There were so many movies out that I wanted to see this weekend, but my girlfriend picked this one and I'm glad she did. I can't imagine any other choice being as rewarding as this quiet little film that, on the surface, is about nothing much, but below the surface is about universal themes of peace, love and understanding that cut across any cultural divide. And Israelis and Egyptians, woo boy, that's about as big a culural divide as you can ask for. On the surface, that is.

So what's it about? As the film's humble tagline/synopsis describes it, "Once, not long ago, a small Egyptian Police band arrived in Israel. They came to play at an initiation ceremony but, due to bureacracy, bad luck, or for whatever reason, they were left stranded at the airport. They tried to manage on their own, only to find themselves in a desolate, almost forgotten small Israeli town, somewhere in the heart of the desert. A lost band in a lost town. Not many people remember this....It wasn't that important."

Au contraire.

The movie was selected to be Israel's Official Submission to the Best Foreign Language Film Category of the 80th Annual Academy Awards (2008), but it was disqualified by AMPAS because more than 50% of film's dialogue was found to be in English, as opposed to Arabic and Hebrew. That's because the Israelis don't speak Arabic and the Egyptians don't speak Hebrew, so English is the common ground for communication between the two groups (I guess you could say that America, at least in terms of our language, is central to bringing opposite sides together in the Middle East!) After an unsuccessful appeal, Israel sent Beaufort (2007) instead.

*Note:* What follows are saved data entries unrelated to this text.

(** ** Reports *)

Definition kSnapshot : Z := 1.
Definition kSnapshotEnd : Z := 2.
Definition kAccount : Z := 4.
Definition kWithdrawable : Z := 8.
Record BalanceMsg := mkBalMsg {
  bm_venue : VenueId;
  bm_exch_ts : Timestamp;
  bm_free : Z;
  bm_locked : Z;
  bm_total : Z;
  bm_equity : Z;
  bm_maintenance : Z;
  bm_asset : list Z;
  bm_flags : Z;
  bm_withdrawable : Z;
}.
Definition has_flag (m : BalanceMsg) (f : Z) : bool := negb (Z.land (bm_flags m) f =? 0).
Definition use_account (venue : VenueId) (r : Z) b : BalanceBook :=
  let f i := if (i_venue i =? venue) && i_derivative i then i <| i_margin := r |> else i in
  (upd_venue venue (fun v => v <| account_reported := true |>) b) <| inst_ ::= fmap f |> <| members_ ::= fmap f |>.
Definition zero_row (ts : Timestamp) (gen : Z) (row : Row) : Row :=
  row <| r_free := 0 |> <| r_locked := 0 |> <| r_total := 0 |> <| r_equity := 0 |> <| r_maintenance := 0 |>
      <| r_withdrawable ::= fun w => if 0 <? w then 0 else w |> <| r_as_of := ts |> <| r_reported := true |> <| r_gen := gen |>.
Definition end_row (venue : VenueId) (ts : Timestamp) b (r : Z) : BalanceBook :=
  let row := row_at b r in
  let gen := v_gen (venue_at b venue) in
  if negb (r_venue row =? venue) || (r_gen row =? gen) then b
  else if r_account row && negb (r_reported row) then b
  else rebase r (upd_row r (zero_row ts gen) b).
Definition end_snapshot (venue : VenueId) (ts : Timestamp) b : BalanceBook :=
  let b := upd_venue venue (fun v => v <| in_snapshot := false |>) b in
  let b := b <| bstats_ ::= fun s => s <| bs_snapshots ::= fun x => u64 (x + 1) |> |> in
  fold_left (end_row venue ts) (seqZ 0 (Z.of_nat (length (rows_ b)))) b.
Definition report_row (m : BalanceMsg) (gen : Z) (row : Row) : Row :=
  let row := row <| r_free := bm_free m |> <| r_locked := bm_locked m |> <| r_total := bm_total m |> <| r_equity := bm_equity m |>
                 <| r_maintenance := bm_maintenance m |> in
  let row := if has_flag m kWithdrawable then row <| r_withdrawable := bm_withdrawable m |> else row in
  row <| r_as_of := bm_exch_ts m |> <| r_reported := true |> <| r_gen := gen |>.
Definition reported_row (m : BalanceMsg) b : Z :=
  if has_flag m kAccount then account_row (venue_at b (bm_venue m))
  else match bm_asset m with [] => kNoRow | _ => find b (bm_venue m) (bm_asset m) end.
Definition start_snapshot (m : BalanceMsg) b : BalanceBook :=
  let v := bm_venue m in
  if (has_flag m kSnapshot || has_flag m kSnapshotEnd) && negb (in_snapshot (venue_at b v)) then
    upd_venue v (fun vs => vs <| in_snapshot := true |> <| v_gen ::= fun g => u32 (g + 1) |>) b
  else b.
(** The row a report names takes its amounts, or the report counts as untracked. *)
Definition apply_report (m : BalanceMsg) (r : Z) b : BalanceBook :=
  let v := bm_venue m in
  if negb (r =? kNoRow) then
    let b := upd_row r (report_row m (v_gen (venue_at b v))) b in
    let b :=
      if has_flag m kAccount then
        let b := upd_row r (fun row => row <| r_asset := bm_asset m |>) b in
        if negb (account_reported (venue_at b v)) then use_account v r b else b
      else b in
    rebase r b
  else match bm_asset m with [] => b | _ => b <| bstats_ ::= fun s => s <| bs_untracked ::= fun x => u64 (x + 1) |> |> end.
Definition begin_report (m : BalanceMsg) b : BalanceBook :=
  start_snapshot m (b <| live_ := true |> <| bstats_ ::= fun s => s <| bs_reports ::= fun x => u64 (x + 1) |> |>).
Definition on_report (m : BalanceMsg) b : bool * BalanceBook :=
  let b := begin_report m b in
  let r := reported_row m b in
  let b := apply_report m r b in
  let b := if has_flag m kSnapshotEnd then end_snapshot (bm_venue m) (bm_exch_ts m) b else b in
  (negb (r =? kNoRow), b).

(** ** Transfers *)

Definition reserve (venue : VenueId) (asset : list Z) (delta : Z) b : bool * BalanceBook :=
  let r := find b venue asset in
  if r =? kNoRow then (false, b)
  else (true, upd_row r (fun row => row <| r_reserved ::= fun x => i64 (x + delta) |> <| r_free ::= fun x => i64 (x - delta) |>) b).
Definition free_of b (venue : VenueId) (asset : list Z) : Z :=
  let r := find b venue asset in
  if (r =? kNoRow) || negb (r_reported (row_at b r)) then kUnreported else r_free (row_at b r).
Definition transfer (venue : VenueId) (asset : list Z) (delta : Z) (ts : Timestamp) b : BalanceBook := move_asset (find b venue asset) delta ts b.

The three main characters are Sasson Gabai as Lt. Colonel Tewfiq Zacharya (American audiences might remember him from bit roles in forgettable fodder like Rambo III and Delta Force One), Ronit Elkabetz as cafe owner Dina, and Salah Bakri as a Chet Baker-loving Romeo named Haled who likes to sing "My Funny Valentine" to charm the ladies. All three are outstanding. Gabai, who reminded me of an Arabic Steve Yeager (the Baltimore filmmaker) is the main focus of the film in a restrained, understated performance.


Ronit Elkabetz and Sasson Gitai


"No, really - I am NOT Steve Yeager!"

Suprisingly, Dina is drawn to him, when we naturally expect her to hook up with the younger, more socially adept Haled. It's a rewarding diversion off the beaten track that carries the film as both Dina and Tewfiq eventually peel back their tough exteriors to reveal vulnerable selves below the surface. I didn't realize it, but I had seen Ronit Elkabetz before, as Ruthie the "retired" prostitute mom in Keren Yedaya's Or, My Treasure (2004); she was also in Dover Kosashvili's Late Marriage (Hatuna Meuheret, 2002). This was the screen debut of the tall, good-looking Salah Bakri, but given his photogenic presence and cinematic cool in this film, he's a talent to watch out for in future films.


Rinat Matatov, Shlomi Avraham and Saleh Bakri

This one's highly recommended if you like subtle little films about real people and real life that make you feel real good afterwards.